WORK REQUEST.
Return exactly the listing's lines, from its first line to the line holding "unfold page_accepts, validateStatus.", ends included.

INFORMATION SHOWN.
════════════════

Lemma first_parsable_value_cons (a : Attachment) (rest : list Attachment) :
  isJsonAttachment a = true ->
  Spec.first_parsable_value (a :: rest)
  = match Spec.parse_attachment a with
    | Ok v => v
    | Throw _ => Spec.first_parsable_value rest
    end.
Proof.
  intros Ha. unfold Spec.first_parsable_value, Spec.parsable.
  cbn [find]. rewrite Ha. cbn [andb].
  destruct (Spec.parse_attachment a) eqn:E; [now rewrite E | reflexivity].
Qed.

Lemma extractJsonFromAttachments_run (parsed : ParsedMail) (h : trace) :
  extractJsonFromAttachments parsed h
  = (Ok (Spec.first_parsable_value (attachments parsed)),
     Spec.parse_warnings (attachments parsed)).
Proof.
  unfold extractJsonFromAttachments.
  destruct (attachments parsed) as [|a rest] eqn:E; [reflexivity|].
  cbn [List.length Nat.eqb]. apply attachments_loop_run.
Qed.

Lemma parse_warnings_no_request (atts : list Attachment) :
  all_requests (Spec.parse_warnings atts) = [].
Proof.
  induction atts as [|a rest IH]; [reflexivity|].
  cbn [Spec.parse_warnings].
  destruct (isJsonAttachment a); [|assumption].
  destruct (Spec.parse_attachment a); [reflexivity | assumption].
Qed.

Lemma page_accepts_valid (r : response) :
  page_accepts r = true -> validateStatus Timeout5s (status r) = true.
Proof.
  unfold page_accepts, validateStatus. intros H.
  apply andb_true_iff in H as [H _]. apply Z.eqb_eq in H. now rewrite H.
Qed.

Lemma tryIndirectLink_run (u : string) (h : trace) :
  tryIndirectLink u h
  = (Ok (Run.page_answer h u),
     [Run.checking_indirect u; HttpGet Timeout5s u]).
Proof.
  unfold tryIndirectLink, try_catch, bind, log, emit, axios_get, ret,
    Run.page_answer, Run.checking_indirect.
  destruct (network _ u) as [r|e]; [|reflexivity].
  destruct (page_accepts r) eqn:Ha.
  - rewrite (page_accepts_valid r Ha). cbn iota. now rewrite Ha.
  - destruct (validateStatus Timeout5s (status r)); cbn iota;
      now rewrite ?Ha.
Qed.

Lemma tryLink_run (u : string) (h : trace) :
  tryLink u h = (Ok (Run.link_completion h u), Run.link_events h u).
Proof.
  unfold tryLink, try_catch, bind, log, emit, axios_get, ret,
    Run.link_completion, Run.link_events, Run.checking, Run.failed.
  cbn [validateStatus].
  destruct (network _ u) as [r|e]; [|reflexivity].
  destruct (negb (status r =? 200)); [reflexivity|].
  destruct (direct_json r); [reflexivity|].
  destruct (Js.includes _ "text/html"); [|reflexivity].
  now destruct (as_string (data r)).
Qed.

Lemma link_events_requests (h : trace) (u : string) :
  requests AnyStatus5s (Run.link_events h u) = [u]
  /\ all_requests (Run.link_events h u) = [u].
Proof.
  unfold Run.link_events. now destruct (network _ u).
Qed.

(** The chase never throws; it issues GETs under its own configuration
    only, to candidates of the page, in the order of the page. *)
Lemma page_loop_total (baseUrl : string) (links : list string) (h : trace) :
  exists v es,
    page_loop baseUrl links h = (Ok v, es)
    /\ requests AnyStatus5s es = []
    /\ exists k, all_requests es
                 = firstn k (Spec.page_candidates baseUrl links).
Proof.
  revert h. induction links as [|link rest IH]; intros h.
  - exists JNull, []. repeat split. now exists O.
  - cbn [page_loop Spec.page_candidates flat_map].
    fold (Spec.page_candidates baseUrl rest).
    destruct (URL_resolve link baseUrl) as [u|e]; [|apply IH].
    destruct (looks_like_json u); [|apply IH].
    unfold bind. rewrite tryIndirectLink_run.
    destruct (Run.page_answer h u) as [v|].
    + exists v, [Run.checking_indirect u; HttpGet Timeout5s u].
      repeat split. now exists 1%nat.
    + destruct (IH (h ++ [Run.checking_indirect u; HttpGet Timeout5s u]))
        as [v [es [-> [Hr [k Hk]]]]].
      exists v, ([Run.checking_indirect u; HttpGet Timeout5s u] ++ es).
      repeat split.
      * now rewrite requests_app, Hr.
      * exists (S k). rewrite all_requests_app, Hk. reflexivity.
Qed.

Lemma extractJsonFromHtmlPage_total (html baseUrl : string) (h : trace) :
  exists v es,
    extractJsonFromHtmlPage html baseUrl h = (Ok v, es)
    /\ requests AnyStatus5s es = [].
Proof.
  unfold extractJsonFromHtmlPage.
  destruct (page_loop_total baseUrl (add_hrefs [] (anchor_hrefs html)) h)
    as [v [es [H [Hr _]]]].
  now exists v, es.
Qed.

(** The resolver never throws, and issues exactly one GET under its
    configuration: to the link it is given. *)
Lemma checkLinkForJson_total (u : string) (h : trace) :
  exists v es,
    checkLinkForJson u h = (Ok v, es)
    /\ requests AnyStatus5s es = [u]
    /\ exists es', es = Run.link_events h u ++ es'.
Proof.
  unfold checkLinkForJson, bind. rewrite tryLink_run.
  destruct (link_events_requests h u) as [Hreq _].
  destruct (Run.link_completion h u) as [v|page|].
  - exists v, (Run.link_events h u ++ []). repeat split.
    + now rewrite app_nil_r.
    + now exists [].
  - destruct (extractJsonFromHtmlPage_total page u (h ++ Run.link_events h u))
      as [v [es [-> Hr]]].
    exists v, (Run.link_events h u ++ es). repeat split.
    + now rewrite requests_app, Hreq, Hr.
    + now exists es.
  - exists JNull, (Run.link_events h u ++ []). repeat split.
    + now rewrite app_nil_r.
    + now exists [].
Qed.

(** The loop over the harvested links never throws, and invokes the
    resolver on links that are not discarded, in the order of the set. *)
Lemma links_loop_total (links : list string) (h : trace) :
  exists v es,
    links_loop links h = (Ok v, es)
    /\ exists k,
         requests AnyStatus5s es
         = firstn k (filter (fun l => negb (Spec.discarded l)) links).
Proof.
  revert h. induction links as [|link rest IH]; intros h.
  - exists JNull, []. split; [reflexivity | now exists O].
  - cbn [links_loop filter]. fold (Spec.discarded link).
    destruct (Spec.discarded link); cbn [negb]; [apply IH|].
    unfold bind.
    destruct (checkLinkForJson_total link h) as [v [es [-> [Hr _]]]].
    destruct (truthy v).
    + exists v, (es ++ []). split; [reflexivity|].
      exists 1%nat. now rewrite app_nil_r, Hr.
    + destruct (IH (h ++ es)) as [w [es' [-> [k Hk]]]].
      exists w, (es ++ es'). split; [reflexivity|].
      exists (S k). now rewrite requests_app, Hr, Hk.
Qed.

(** One turn of each loop. *)
Lemma links_loop_discard (link : string) (rest : list string) (h : trace) :
  Spec.discarded link = true ->
  links_loop (link :: rest) h = links_loop rest h.
Proof.
  intros H. cbn [links_loop]. fold (Spec.discarded link). now rewrite H.
Qed.

Lemma links_loop_step (link : string) (rest : list string) (h : trace)
    (v : jsval) (es : trace) :
  Spec.discarded link = false ->
  checkLinkForJson link h = (Ok v, es) ->
  links_loop (link :: rest) h
  = if truthy v then (Ok v, es)
    else let (r, es') := links_loop rest (h ++ es) in (r, es ++ es').
Proof.
  intros Hd Hc. cbn [links_loop]. fold (Spec.discarded link). rewrite Hd.
  cbn [orb]. unfold bind. rewrite Hc.
  destruct (truthy v); [|reflexivity].
  unfold ret. now rewrite app_nil_r.
Qed.

Lemma checkLinkForJson_run (u : string) (h : trace) :
  checkLinkForJson u h
  = match Run.link_completion h u with
    | Return v => (Ok v, Run.link_events h u)
    | ReturnChase page =>
        let (r, es) := extractJsonFromHtmlPage page u
                         (h ++ Run.link_events h u) in
        (r, Run.link_events h u ++ es)
    | FallThrough => (Ok JNull, Run.link_events h u)
    end.
Proof.
  unfold checkLinkForJson, bind. rewrite tryLink_run.
  destruct (Run.link_completion h u); unfold ret;
    now rewrite ?app_nil_r.
Qed.

Lemma page_loop_unresolved (baseUrl link : string) (rest : list string)
    (h : trace) (e : exn) :
  URL_resolve link baseUrl = Throw e ->
  page_loop baseUrl (link :: rest) h = page_loop baseUrl rest h.
Proof. intros H. cbn [page_loop]. now rewrite H. Qed.

Lemma page_loop_not_json (baseUrl link u : string) (rest : list string)
    (h : trace) :
  URL_resolve link baseUrl = Ok u ->
  looks_like_json u = false ->
  page_loop baseUrl (link :: rest) h = page_loop baseUrl rest h.
Proof. intros H Hj. cbn [page_loop]. now rewrite H, Hj. Qed.

Lemma page_loop_step (baseUrl link u : string) (rest : list string)
    (h : trace) :
  URL_resolve link baseUrl = Ok u ->
  looks_like_json u = true ->
  page_loop baseUrl (link :: rest) h
  = let tried := [Run.checking_indirect u; HttpGet Timeout5s u] in
    match Run.page_answer h u with
    | Some v => (Ok v, tried)
    | None => let (r, es) := page_loop baseUrl rest (h ++ tried) in
              (r, tried ++ es)
    end.
Proof.
  intros H Hj. cbn [page_loop]. rewrite H, Hj. unfold bind.
  rewrite tryIndirectLink_run.
  destruct (Run.page_answer h u); [|reflexivity].
  unfold ret. now rewrite app_nil_r.
Qed.

Lemma harvestLinks_first_occurrences (html text : option string) :
  harvestLinks html text
  = Spec.first_occurrences [] (Spec.inserted html text).
Proof.
  unfold harvestLinks, Spec.inserted.
  now rewrite add_hrefs_fold, <- fold_left_app, fold_Set_add.
Qed.

(** A value other than [null] comes from one candidate. *)
Lemma first_parsable_value_origin (atts : list Attachment) :
  Spec.first_parsable_value atts <> JNull ->
  Spec.content_of_one_attachment atts (Spec.first_parsable_value atts).
Proof.
  unfold Spec.first_parsable_value, Spec.content_of_one_attachment.
  destruct (find _ atts) as [a|] eqn:Hfind; [|intros H; now elim H].
  apply find_some in Hfind as [Hin Hc].
  apply andb_true_iff in Hc as [Hc _].
  destruct (Spec.parse_attachment a) as [v|e] eqn:Hv;
    [|intros H; now elim H].
  intros _. now exists a.
Qed.

Lemma page_loop_origin (baseUrl : string) (links : list string) (h : trace)
    (v : jsval) :
  result_of (page_loop baseUrl links h) = Ok v ->
  v <> JNull ->
  Spec.body_of_one_answer v.
Proof.
  revert h. induction links as [|link rest IH]; intros h Hrun Hv.
  - injection Hrun as <-. now elim Hv.
  - destruct (URL_resolve link baseUrl) as [u|e] eqn:Hu.
    + destruct (looks_like_json u) eqn:Hj.
      * rewrite (page_loop_step baseUrl link u rest h Hu Hj) in Hrun.
        cbv zeta in Hrun. unfold Run.page_answer in Hrun.
        destruct (network _ u) as [r|e] eqn:Hnet.
        -- destruct (page_accepts r).
           ++ injection Hrun as <-. eexists. exists u, r.
              split; [exact Hnet | reflexivity].
           ++ destruct (page_loop baseUrl rest _) as [w es] eqn:Hrest.
              apply (IH (h ++ [Run.checking_indirect u;
                               HttpGet Timeout5s u])); [|exact Hv].
              now rewrite Hrest.
        -- destruct (page_loop baseUrl rest _) as [w es] eqn:Hrest.
           apply (IH (h ++ [Run.checking_indirect u;
                            HttpGet Timeout5s u])); [|exact Hv].
           now rewrite Hrest.
      * rewrite (page_loop_not_json baseUrl link u rest h Hu Hj) in Hrun.
        now apply (IH h).
    + rewrite (page_loop_unresolved baseUrl link rest h e Hu) in Hrun.
      now apply (IH h).
Qed.

Lemma checkLinkForJson_origin (u : string) (h : trace) (v : jsval) :
  result_of (checkLinkForJson u h) = Ok v ->
  v <> JNull ->
  Spec.body_of_one_answer v.
Proof.
  rewrite checkLinkForJson_run. intros Hrun Hv.
  destruct (Run.link_completion h u) as [w|page|] eqn:Hc.
  - injection Hrun as <-. unfold Run.link_completion in Hc.
    destruct (network _ u) as [r|e] eqn:Hnet; [|discriminate Hc].
    destruct (negb (status r =? 200)).
    + injection Hc as <-. now elim Hv.
    + destruct (direct_json r).
      * injection Hc as <-. eexists. exists u, r.
        split; [exact Hnet | reflexivity].
      * destruct (Js.includes _ "text/html"); [|discriminate Hc].
        destruct (as_string (data r)); discriminate Hc.
  - unfold extractJsonFromHtmlPage in Hrun.
    destruct (page_loop u _ _) as [w es] eqn:Hpage.
    apply (page_loop_origin u (add_hrefs [] (anchor_hrefs page))
             (h ++ Run.link_events h u)); [|exact Hv].
    now rewrite Hpage.
  - injection Hrun as <-. now elim Hv.
Qed.

Lemma truthy_not_null (v : jsval) : truthy v = true -> v <> JNull.
Proof. intros H ->. discriminate H. Qed.

Lemma links_loop_origin (links : list string) (h : trace) (v : jsval) :
  result_of (links_loop links h) = Ok v ->
  v <> JNull ->
  Spec.body_of_one_answer v.
Proof.
  revert h. induction links as [|link rest IH]; intros h Hrun Hv.
  - injection Hrun as <-. now elim Hv.
  - destruct (Spec.discarded link) eqn:Hd.
    + rewrite (links_loop_discard link rest h Hd) in Hrun. now apply (IH h).
    + destruct (checkLinkForJson_total link h) as [w [es [Hc _]]].
      rewrite (links_loop_step link rest h w es Hd Hc) in Hrun.
      destruct (truthy w).
      * injection Hrun as <-.
        apply (checkLinkForJson_origin link h); [now rewrite Hc | exact Hv].
      * destruct (links_loop rest (h ++ es)) as [x es'] eqn:Hrest.
        apply (IH (h ++ es)); [now rewrite Hrest | exact Hv].
Qed.

Lemma extractJsonFromLinks_total (html text : option string) (h : trace) :
  exists v es, extractJsonFromLinks html text h = (Ok v, es).
Proof.
  unfold extractJsonFromLinks.
  destruct (links_loop_total (harvestLinks html text) h) as [v [es [H _]]].
  now exists v, es.
Qed.

Lemma extractionStrategy_attachment (parsed : ParsedMail) (h : trace) :
  truthy (Spec.first_parsable_value (attachments parsed)) = true ->
  extractionStrategy parsed h
  = (Ok (Spec.first_parsable_value (attachments parsed)),
     Run.checking_attachments :: Spec.parse_warnings (attachments parsed)
       ++ [Run.found_in_attachments]).
Proof.
  intros Ht. unfold extractionStrategy, bind, log, emit.
  rewrite extractJsonFromAttachments_run, Ht. reflexivity.
Qed.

════════════════

RESULT FOR THIS EXERCISE.
Lemma first_parsable_value_cons (a : Attachment) (rest : list Attachment) :
  isJsonAttachment a = true ->
  Spec.first_parsable_value (a :: rest)
  = match Spec.parse_attachment a with
    | Ok v => v
    | Throw _ => Spec.first_parsable_value rest
    end.
Proof.
  intros Ha. unfold Spec.first_parsable_value, Spec.parsable.
  cbn [find]. rewrite Ha. cbn [andb].
  destruct (Spec.parse_attachment a) eqn:E; [now rewrite E | reflexivity].
Qed.

Lemma extractJsonFromAttachments_run (parsed : ParsedMail) (h : trace) :
  extractJsonFromAttachments parsed h
  = (Ok (Spec.first_parsable_value (attachments parsed)),
     Spec.parse_warnings (attachments parsed)).
Proof.
  unfold extractJsonFromAttachments.
  destruct (attachments parsed) as [|a rest] eqn:E; [reflexivity|].
  cbn [List.length Nat.eqb]. apply attachments_loop_run.
Qed.

Lemma parse_warnings_no_request (atts : list Attachment) :
  all_requests (Spec.parse_warnings atts) = [].
Proof.
  induction atts as [|a rest IH]; [reflexivity|].
  cbn [Spec.parse_warnings].
  destruct (isJsonAttachment a); [|assumption].
  destruct (Spec.parse_attachment a); [reflexivity | assumption].
Qed.

Lemma page_accepts_valid (r : response) :
  page_accepts r = true -> validateStatus Timeout5s (status r) = true.
Proof.
  unfold page_accepts, validateStatus. intros H.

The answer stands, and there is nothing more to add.